WHAT YOU WILL DO – In the material below, the required lines run from the one containing "if bool_decide (buffered_write_jobs" through the one containing "negb (bool_decide (buffered_write_jobs". Copy those lines exactly, ends included, and nothing else.

********************

(** [wait_for_write_capacity]: each turn removes a pending future. *)
Fixpoint wait_loop (fuel : nat) (next_write_count next_write_bytes : Z) : copying unit := fun w =>
  if no_capacity next_write_count next_write_bytes w then
    match fuel with
    | O => (w, Err OutOfFuel)
    | S fuel =>
        match next_pending w with
        | (w, None) => (w, Err (Panicked "pending destination writes should complete"))
        | (w, Some completions) =>
            wait_loop fuel next_write_count next_write_bytes (record_write_completions completions w)
        end
    end
  else (w, Ok ()).
Definition wait_for_write_capacity (next_write_count next_write_bytes : Z) : copying unit := fun w =>
  wait_loop (S (length (pending_writes w))) next_write_count next_write_bytes w.

Fixpoint flush_loop (fuel : nat) : copying unit := fun w =>
  match next_pending w with
  | (w, None) => (w, Ok ())
  | (w, Some completions) =>
      match fuel with
      | O => (w, Err OutOfFuel)
      | S fuel => flush_loop fuel (record_write_completions completions w)
      end
  end.
Definition flush_pending_writes : copying unit := fun w => flush_loop (length (pending_writes w)) w.

(** ** Buffering *)
Definition destination_write_batch_len (capability : BatchWriteCapability) : Z :=
  match capability with
  | Supported => Z.max effective_write_limit 1
  | Unknown => Z.min (Z.max effective_write_limit 1) 2
  | Probing | Unsupported => 1
  end.

Definition enqueue_destination_write_batch (jobs : list ThreadedWriteJob) (w : writer) : writer :=
  set_pending (pending_writes w ++ [Unpolled jobs]) w.

(** [if c { m }], with a condition on the state. *)
Definition if_state (c : writer → bool) (m : copying unit) : copying unit := fun w =>
  if c w then m w else (w, Ok ()).

(** A batch of several jobs starts the probe when nothing is known yet. *)
Definition begin_probe (publication_jobs : list ThreadedWriteJob) (w : writer) : writer :=
  if (1 <? len publication_jobs) && bool_decide (batch_write_capability w = Unknown)
  then set_capability (try_begin_batch_write_probe (batch_write_capability w)).1 w else w.

Definition publish_buffered (publication_jobs : list ThreadedWriteJob) (publication_bytes : Z) : copying unit :=
  modify (begin_probe publication_jobs) ;;
  wait_for_write_capacity (len publication_jobs) publication_bytes ;;
  modify (enqueue_destination_write_batch publication_jobs) ;;
  modify (λ w, set_in_flight (saturating_add (in_flight_destination_write_count w) (len publication_jobs))
                 (saturating_add (in_flight_destination_write_bytes w) publication_bytes) w).

Definition flush_buffered_destination_writes : copying unit := fun w =>
  if bool_decide (buffered_write_jobs w = []) then (w, Ok ()) else
  publish_buffered (buffered_write_jobs w) (buffered_write_bytes w) (set_buffered [] 0 w).

Definition batch_is_full (target_batch_len next_write_bytes : Z) (w : writer) : bool :=
  negb (bool_decide (buffered_write_jobs w = []))
  && ((target_batch_len <=? len (buffered_write_jobs w))
      || ((0 <? max_in_flight_destination_write_bytes)
          && (max_in_flight_destination_write_bytes
              <? saturating_add (buffered_write_bytes w) next_write_bytes))).
Definition batch_is_ready (target_batch_len : Z) (w : writer) : bool :=
  (target_batch_len <=? len (buffered_write_jobs w))
  || ((0 <? max_in_flight_destination_write_bytes)
      && (max_in_flight_destination_write_bytes <=? buffered_write_bytes w)).

Definition buffer_destination_write_job (write_job : ThreadedWriteJob) : copying unit :=
  let next_write_bytes := len (job_block_bytes write_job) in
  capability ← gets batch_write_capability;
  let target_batch_len := destination_write_batch_len capability in
  if_state (batch_is_full target_batch_len next_write_bytes) flush_buffered_destination_writes ;;
  modify (λ w, set_buffered (buffered_write_jobs w ++ [write_job])
                 (saturating_add (buffered_write_bytes w) next_write_bytes) w) ;;
  if_state (batch_is_ready target_batch_len) flush_buffered_destination_writes.

Definition discard_buffered_destination_writes (w : writer) : writer := set_buffered [] 0 w.
End publish.
Arguments writer D : clear implicits.

(** ** The walk *)
Section driver.
Context {D : Type} `{ByteStore D} `{Ciborium} `{DecodeBlock} `{HashDisplay} `{HashSetOrder}.

(** What the source answers for an id, read at most once: a failure is the
    text of its error. *)
Context (source : block_hash → result string (option bytes)).

(** [BlindWriteCheckpoint]: the action compacts the destination. *)
Record BlindWriteCheckpoint := {
  interval : Z;
  action : D → D * result (ByteStoreError D) unit
}.
Record CopyExecutionConfig := {
  max_in_flight_destination_writes : Z;
  worker_thread_count : Z;
  max_in_flight_destination_write_bytes : Z;
  config_progress : option CopyProgressState;
  blind_write_checkpoint : option BlindWriteCheckpoint
}.

Record copy_state := {
  writing : writer D;
  queue : list (block_hash * block_hash);
  visited : gset block_hash;
  signal : option nat;
  stop_requested : bool
}.
Definition on_writer (f : writer D → writer D) (s : copy_state) : copy_state := {|
  writing := f (writing s); queue := queue s; visited := visited s;
  signal := signal s; stop_requested := stop_requested s |}.
Definition set_queue (q : list (block_hash * block_hash)) (s : copy_state) : copy_state := {|
  writing := writing s; queue := q; visited := visited s;
  signal := signal s; stop_requested := stop_requested s |}.
Definition set_visited (v : gset block_hash) (s : copy_state) : copy_state := {|
  writing := writing s; queue := queue s; visited := v;
  signal := signal s; stop_requested := stop_requested s |}.
Definition set_stop (n : option nat) (b : bool) (s : copy_state) : copy_state := {|
  writing := writing s; queue := queue s; visited := visited s;
  signal := n; stop_requested := b |}.

Abbreviation walking A := (stm copy_state copy_stop A).
Definition writes {A} (m : stm (writer D) copy_stop A) : walking A := fun s =>
  let '(w, r) := m (writing s) in (on_writer (λ _, w) s, r).

(** [interrupt::is_interrupt_requested]: the flag is raised after [signal]
    further polls, or never. *)
Definition poll_interrupt (n : option nat) : option nat * bool :=
  match n with Some O => (n, true) | _ => (Nat.pred <$> n, false) end.

Definition sync_interrupt_requested (s : copy_state) : copy_state * bool :=
  if stop_requested s then (s, true) else
  let '(n, raised) := poll_interrupt (signal s) in (set_stop n raised s, raised).

Definition read_source_block (block_id : block_hash) (w : writer D) : writer D * option bytes :=
  let w := on_metrics (λ m, (m.1, progress_note_read_source_block <$> m.2)) w in
  match source block_id with
  | Ok (Some bytes) => (w, Some bytes)
  | Ok None => (on_tracker (record block_id ReadSourceBlock "source block was not found") w, None)
  | Err error => (on_tracker (record block_id ReadSourceBlock error) w, None)
  end.

Definition should_run_blind_write_checkpoint (mode : CopyDestinationMode) (attempted : Z)
    (checkpoint_interval : option Z) : bool :=
  is_blind_write mode && match checkpoint_interval with
                         | Some n => (0 <? n) && (0 <? attempted) && (attempted mod n =? 0)
                         | None => false
                         end.

Context (destination_mode : CopyDestinationMode) (config : CopyExecutionConfig) (root_ids : list block_hash).
Definition effective_write_limit : Z := Z.max (max_in_flight_destination_writes config) 1.
Abbreviation buffer_job := (buffer_destination_write_job effective_write_limit (max_in_flight_destination_write_bytes config)).
Abbreviation flush_buffered := (flush_buffered_destination_writes effective_write_limit (max_in_flight_destination_write_bytes config)).

(** The two arms of [match destination_mode]; [false] leaves the loop. *)
Definition read_before_write (block_id : block_hash) (block_bytes : bytes) : walking bool := fun s =>
  let '(d, r) := get_block_bytes block_id (destination (writing s)) in
  let s := on_writer (set_destination d) s in
  match r with
  | Ok (Some _) => (on_writer (on_metrics note_skipped_already_present_block) s, Ok true)
  | Ok None =>
      (writes (buffer_job {| job_block_id := block_id; job_block_bytes := block_bytes; count_as_copied := true |}) ;;
       mret true) s
  | Err error => (on_writer (on_tracker (record block_id CheckDestinationBlock (byte_error_text error))) s, Ok true)
  end.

********************

REPLY –
  if bool_decide (buffered_write_jobs w = []) then (w, Ok ()) else
  publish_buffered (buffered_write_jobs w) (buffered_write_bytes w) (set_buffered [] 0 w).

Definition batch_is_full (target_batch_len next_write_bytes : Z) (w : writer) : bool :=
  negb (bool_decide (buffered_write_jobs w = []))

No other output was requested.